Fri Dec 11, 2009, 7:13 PM
To whom ever it may concern.

I cut. Not a lot, and not very bad- but cutting is still cutting. There are two main reasons for why I cut. The first is because I constantly feel like I've done things wrong. I feel like I make too many mistakes, and when I make a mistake, I dwell on it until my brain hurts, and I literally get a headache. I feel like I am stupid, that I shouldn't be on this planet anymore. I use cutting as self punishment. This started when I was around the age of 14. It didn't start with cutting, but with slapping or pinching myself. Now it's gotten to the point where sometimes, I feel so bad about myself, I won't eat. I'll skip lunch, or not eat snack.

The second reason, is my mom. She can be so angry- especially with just the littlest things. A good example of this happened the other day. I asked my mom if I could make instant pudding. She said, “No.

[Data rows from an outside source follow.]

(** A channel that gets no incident is numbered well. *)
Lemma validateChannel_numbered channel rows name st :
  hasIncident channel (validateChannel channel rows name st).2 \/
  (validateChannel channel rows name st).1 = true /\ wellNumbered rows.
Proof.
  unfold validateChannel. destruct rows as [|front rows]; [right; split; [done|left; constructor]|].
  set (all := front :: rows). pose proof (sequenceLoop_start all (sr_sequenceValidationAvailable st)) as Hloop.
  clearbody all. destruct (sequenceLoop _ _ _ _ _) as [failure available]. cbn [fst] in Hloop. cbv zeta.
  destruct failure as [[i row|i row]|]; cbn [snd];
    [left; exact (note_hasIncident (MkIntegrityIncident _ _ _ _ _ _ _ _ _ _) _)..|].
  destruct (existsb _ all && negb _) eqn:E1; [left; exact (note_hasIncident (MkIntegrityIncident _ _ _ _ _ _ _ _ _ _) _)|].
  destruct (existsb (fun row => 0 <? sq_ingestSeq row) all && negb _) eqn:E2;
    [left; exact (note_hasIncident (MkIntegrityIncident _ _ _ _ _ _ _ _ _ _) _)|].
  destruct (Bool.eqb _ _) eqn:E3; cbn [negb fst snd];
    [|left; exact (note_hasIncident (MkIntegrityIncident _ _ _ _ _ _ _ _ _ _) _)].
  right. split; [done|]. apply eqb_prop in E3.
  destruct (existsb (fun row => 0 <? sq_ingestSeq row) all) eqn:Ei; rewrite E3 in E1; cbn [andb] in E1, E2.
  - apply negb_false_iff, forallb_all in E1, E2. right.
    assert (Forall (fun row => 0 < sq_captureSeq row /\ 0 < sq_ingestSeq row) all) as Hpos.
    { apply Forall_and. split; [eapply Forall_impl; [exact E1|]|eapply Forall_impl; [exact E2|]];
        cbn; intros row; apply Z.ltb_lt. }
    split; [done|]. by apply Hloop.
  - left. apply existsb_none in Ei, E3.
    apply Forall_and. split; [eapply Forall_impl; [exact E3|]|eapply Forall_impl; [exact Ei|]];
      cbn; intros row; apply Z.ltb_ge.
Qed.

Lemma not_quiet_trades : ~ quiet IntegrityChannel.Trades.
Proof. by intros [|]. Qed.
Lemma not_quiet_bookTicker : ~ quiet IntegrityChannel.BookTicker.
Proof. by intros [|]. Qed.
Lemma not_quiet_depth : ~ quiet IntegrityChannel.Depth.
Proof. by intros [|]. Qed.
#[export] Hint Resolve not_quiet_trades not_quiet_bookTicker not_quiet_depth note_follows onChannel_follows
  validateChannel_follows : counters.

(** The sorted sequences increase when no place is found where they do not. *)
Lemma firstDuplicate_none seqs : forall i, firstDuplicate i seqs = None -> Sorted Z.lt seqs.
Proof.
  induction seqs as [|a seqs IH]; intros i H; [constructor|]. destruct seqs as [|b seqs]; [repeat constructor|].
  cbn [firstDuplicate] in H. destruct (Z.leb_spec b a); [done|]. constructor; [by eapply IH|by constructor].
Qed.
Lemma close_one dir disk texts channels channel stream disk1 stream' disk2 : channel ∉ channels -> channel ∈ lineChannels ->
  tracked (artifact dir channel) (fileText (artifact dir channel) disk) (texts channel) stream disk1 ->
  closedText dir disk texts channels disk1 -> closeStreamChecked stream disk1 = (Ok, stream', disk2) ->
  closedText dir disk texts (channels ++ [channel]) disk2 /\ touches (artifact dir channel) disk1 disk2.
Proof.
  intros Hnew Hc Ht [C1 C2 C3] E. destruct (closeChecked_ok _ _ _ _ _ _ _ Ht E) as [Htouch Htext]. split; [|done]. split.
  - intros other [Hin|[->|[]%elem_of_nil]%elem_of_cons]%elem_of_app; [|done].
    rewrite (touches_text _ _ _ _ Htouch); [by apply C1|]. apply artifact_apart. by intros ->.
  - intros path Hp. by apply (to_exists _ _ _ Htouch), C2.
  - intros path Hp. rewrite (to_others _ _ _ Htouch) by (by apply artifact_other). by apply C3.
Qed.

Its too late.” so, I, trying to be funny, said, “But it's instant!” and she replied by snapping back at me “NO! It's almost 9:30, and you still need to take a shower.” I was hungry, but I was too scared to eat, so I showered, and in the shower I cut, because I felt so small, and horrible, and like I wasn't worth anything at all- especially to my mom.

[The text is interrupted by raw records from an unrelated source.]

Lemma searchLoop_spec fuel : forall first len, partitioned -> (len < fuel)%nat -> (first + len <= length xs)%nat ->
  let r := searchLoop fuel before xs first len in
  (first <= r <= first + len)%nat /\
  (forall i x, (first <= i < r)%nat -> xs !! i = Some x -> before x = true) /\
  (forall i x, (r <= i < first + len)%nat -> xs !! i = Some x -> before x = false).
Proof.
  induction fuel as [|fuel IH]; intros first len Hp Hf Hl; [lia|]. cbn [searchLoop].
  destruct (Nat.eqb_spec len 0) as [->|Hne]; [cbv zeta; split_and!; [lia|lia|intros; lia|intros; lia]|].
  cbv zeta. set (half := Nat.div2 len). assert (half < len)%nat as Hh by (apply Nat.lt_div2; lia).
  destruct (lookup_lt_is_Some_2 xs (first + half)) as [x Hx]; [lia|]. rewrite Hx. destruct (before x) eqn:Eb.
  - destruct (IH (S (first + half)) (len - half - 1)%nat Hp) as (R1 & R2 & R3); [lia|lia|].
    set (r := searchLoop _ _ _ _ _) in *. split_and!; [lia|lia| |].
    + intros i y Hi Hy. destruct (decide (i <= first + half)%nat); [by apply (Hp i (first + half)%nat y x)|].
      apply (R2 i y); [lia|done].
    + intros i y Hi Hy. apply (R3 i y); [lia|done].
  - destruct (IH first half Hp) as (R1 & R2 & R3); [lia|lia|]. set (r := searchLoop _ _ _ _ _) in *.
    split_and!; [lia|lia|exact R2|]. intros i y Hi Hy. destruct (decide (i < first + half)%nat); [apply (R3 i y); [lia|done]|].
    destruct (before y) eqn:Ey; [|done]. rewrite (Hp (first + half)%nat i x y) in Eb; [done|lia|done|done|done].
Qed.

(** From a place where the search starts, the elements up to the point come before. *)
Lemma partitionPoint_spec first : partitioned -> (first <= length xs)%nat ->
  let r := partitionPoint before xs first in
  (first <= r <= length xs)%nat /\
  (forall i x, (first <= i < r)%nat -> xs !! i = Some x -> before x = true) /\
  (forall i x, (r <= i)%nat -> xs !! i = Some x -> before x = false).
Proof.
  intros Hp Hl. unfold partitionPoint.
  destruct (searchLoop_spec (S (length xs)) first (length xs - first) Hp ltac:(lia) ltac:(lia)) as (R1 & R2 & R3).
  cbv zeta. split_and!; [lia|lia|exact R2|]. intros i x Hi Hx. apply (R3 i x); [|done].
  apply lookup_lt_Some in Hx. lia.
Qed.
End search.

(** A list whose parts are kept or dropped as a whole. *)
Lemma filter_parts {A} (keep : A -> bool) xs a b : (a <= b <= length xs)%nat ->
  (forall i x, (a <= i < b)%nat -> xs !! i = Some x -> keep x = true) ->
  (forall i x, (i < a \/ b <= i)%nat -> xs !! i = Some x -> keep x = false) ->
  List.filter keep xs = take (b - a) (drop a xs).
Proof.
  intros Hab Hin Hout. rewrite <- (take_drop a xs) at 1. rewrite <- (take_drop (b - a) (drop a xs)) at 1.
  rewrite !List.filter_app.
  assert (forall ys, Forall (fun x => keep x = false) ys -> List.filter keep ys = []) as Hnone.
  { induction 1 as [|y ys Hy _ IH]; cbn; [done|]. by rewrite Hy. }
  assert (forall ys, Forall (fun x => keep x = true) ys -> List.filter keep ys = ys) as Hall.
  { induction 1 as [|y ys Hy _ IH]; cbn; [done|]. by rewrite Hy, IH. }
  rewrite (Hnone (take a xs)), (Hall (take (b - a) (drop a xs))), (Hnone (drop (b - a) (drop a xs))).
  - by rewrite app_nil_r.
  - apply Forall_lookup. intros i x Hx. rewrite !lookup_drop in Hx. apply (Hout _ x) in Hx; [done|lia].
  - apply Forall_lookup. intros i x Hx. pose proof (lookup_lt_Some _ _ _ Hx) as Hi. rewrite length_take in Hi.
    rewrite lookup_take_lt, lookup_drop in Hx by lia. apply (Hin _ x) in Hx; [done|lia].
  - apply Forall_lookup. intros i x Hx. pose proof (lookup_lt_Some _ _ _ Hx) as Hi. rewrite length_take in Hi.
    rewrite lookup_take_lt in Hx by lia. apply (Hout _ x) in Hx; [done|lia].
Qed.

(** ** Ranges *)

Section ranges.
Context {A : Type} (tsNs : A -> Z).

Definition inTimeOrder (rows : list A) : Prop := StronglySorted Z.le (map tsNs rows).

Lemma timeOrder_lookup rows i j x y : inTimeOrder rows -> (i <= j)%nat -> rows !! i = Some x -> rows !! j = Some y ->
  tsNs x <= tsNs y.
Proof.
  intros Hs Hij Hx Hy. destruct (decide (i = j)) as [->|Hne]; [replace y with x by congruence; lia|].
  unfold inTimeOrder in Hs. rewrite <- (take_drop j rows), map_app in Hs.
  eapply (StronglySorted_app_1_elem_of Z.le _ _ (tsNs x) (tsNs y) Hs).
  - apply (list_elem_of_fmap_2 tsNs). apply list_elem_of_lookup. exists i. rewrite lookup_take_lt by lia. done.
  - apply (list_elem_of_fmap_2 tsNs). apply list_elem_of_lookup. exists 0%nat. rewrite lookup_drop, Nat.add_0_r. done.
Qed.

Lemma lower_partitioned rows ts : inTimeOrder rows -> partitioned (fun row => tsNs row <? ts) rows.
Proof. intros Hs i j x y Hij Hx Hy. rewrite !Z.ltb_lt. pose proof (timeOrder_lookup rows i j x y Hs Hij Hx Hy). lia. Qed.
Lemma upper_partitioned rows ts : inTimeOrder rows -> partitioned (fun row => negb (ts <? tsNs row)) rows.
Proof.
  intros Hs i j x y Hij Hx Hy. rewrite !negb_true_iff, !Z.ltb_ge. pose proof (timeOrder_lookup rows i j x y Hs Hij Hx Hy). lia.
Qed.

Lemma sortedRange_filter rows fromTsNs toTsNs : inTimeOrder rows ->
  appendRowsInSortedRange tsNs rows fromTsNs toTsNs = List.filter (inRange tsNs fromTsNs toTsNs) rows.
Proof.
  intros Hs. unfold appendRowsInSortedRange. destruct (Nat.eqb_spec (length rows) 0) as [E|_]; cbn [orb].
  { apply nil_length_inv in E. by subst rows. }
  destruct (Z.ltb_spec toTsNs fromTsNs) as [Hlt|Hge].
  { symmetry. clear Hs. induction rows as [|row rows IH]; [done|]. cbn. unfold inRange at 1.
    destruct (Z.leb_spec fromTsNs (tsNs row)), (Z.leb_spec (tsNs row) toTsNs); try lia; exact IH. }
  cbv zeta. unfold lowerBound, upperBoundFrom.
  destruct (partitionPoint_spec _ rows 0 (lower_partitioned rows fromTsNs Hs) ltac:(lia)) as (B1 & B2 & B3).
  set (b := partitionPoint _ rows 0) in *.
  destruct (partitionPoint_spec _ rows b (upper_partitioned rows toTsNs Hs) ltac:(lia)) as (E1 & E2 & E3).
  set (e := partitionPoint _ rows b) in *. symmetry. apply filter_parts; [lia| |].
  - intros i x Hi Hx. unfold inRange. apply andb_true_iff. rewrite !Z.leb_le. split.
    + assert ((tsNs x <? fromTsNs) = false) as H by (apply (B3 i x); [lia|done]). apply Z.ltb_ge in H. lia.
    + assert (negb (toTsNs <? tsNs x) = true) as H by (apply (E2 i x); [lia|done]). apply negb_true_iff, Z.ltb_ge in H. lia.
  - intros i x Hi Hx. unfold inRange. apply andb_false_iff. rewrite !Z.leb_gt. destruct (decide (i < b)%nat) as [Hb|Hb].
    + left. assert ((tsNs x <? fromTsNs) = true) as H by (apply (B2 i x); [lia|done]). apply Z.ltb_lt in H. lia.
    + right. assert (negb (toTsNs <? tsNs x) = false) as H by (apply (E3 i x); [lia|done]).
      apply negb_false_iff, Z.ltb_lt in H. lia.
Qed.

Lemma anyRange_permutation less rows fromTsNs toTsNs :
  appendRowsInAnyOrderRange tsNs less rows fromTsNs toTsNs ≡ₚ List.filter (inRange tsNs fromTsNs toTsNs) rows.
Proof.
  unfold appendRowsInAnyOrderRange. destruct (Nat.eqb_spec (length rows) 0) as [E|_]; cbn [orb].
  { apply nil_length_inv in E. by subst rows. }
  destruct (Z.ltb_spec toTsNs fromTsNs) as [Hlt|Hge]; [|apply stableSort_permutation].
  induction rows as [|row rows IH]; [done|]. cbn. unfold inRange at 1.
  destruct (Z.leb_spec fromTsNs (tsNs row)), (Z.leb_spec (tsNs row) toTsNs); try lia; exact IH.
Qed.
End ranges.

(** Rows with sequences are returned by time, then by their sequences. *)
Definition sequenceKey {A} (tsNs captureSeq ingestSeq : A -> Z) (row : A) : list Z := [tsNs row; captureSeq row; ingestSeq row].
Lemma sequencedLess_key {A} (tsNs captureSeq ingestSeq : A -> Z) a b : sequencedLess tsNs captureSeq ingestSeq a b =
  lexLess (sequenceKey tsNs captureSeq ingestSeq a) (sequenceKey tsNs captureSeq ingestSeq b).
Proof.
  unfold sequencedLess. cbn. destruct (tsNs a =? tsNs b); cbn; [|done]. destruct (captureSeq a =? captureSeq b); cbn; [|done].
  destruct (Z.eqb_spec (ingestSeq a) (ingestSeq b)) as [->|]; [apply Z.ltb_irrefl|done].
Qed.
Lemma sequencedLess_strictWeak {A} (tsNs captureSeq ingestSeq : A -> Z) :
  strictWeak (sequencedLess tsNs captureSeq ingestSeq) (fun _ => True).
Proof.
  split.
  - intros x _. rewrite sequencedLess_key. apply lexLess_irreflexive.
  - intros x y z _ _ _. rewrite !sequencedLess_key. by apply lexLess_transitive.
  - intros x y z _ _ _. rewrite !sequencedLess_key. by apply lexLess_incomparable.
Qed.
Lemma anyRange_ordered {A} (tsNs captureSeq ingestSeq : A -> Z) rows fromTsNs toTsNs :
  ordered (sequencedLess tsNs captureSeq ingestSeq)
    (appendRowsInAnyOrderRange tsNs (sequencedLess tsNs captureSeq ingestSeq) rows fromTsNs toTsNs).
Proof.
  unfold appendRowsInAnyOrderRange. destruct (_ || _); [constructor|].
  apply (stableSort_ordered _ (fun _ => True)); [apply sequencedLess_strictWeak|]. by apply Forall_true.
Qed.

My cutting started out in ninth grade pretty slow. I first tried to use a pair of scissors on my thumb. It kinda hurt, but it didn't bleed. It was truly a failure. It was quite awhile later when I tried something different. This time I used my fingernails. Now, I know your probably thinking “Hahaha, yea right. You probably didn't do hardly anything!” But, that's where you are wrong. I would scratch myself until I bled. I would do this once every couple of months, and I've ended up with at least five scars from it. I was doing this during both my ninth and tenth grade years. By the end of tenth grade I started using a razor. It was quicker, and was less noticeable. Right now, in eleventh grade, I will cut, still using my razor, and then put shampoo on it to make it hurt. It doesn't hurt that bad- just enough to sting.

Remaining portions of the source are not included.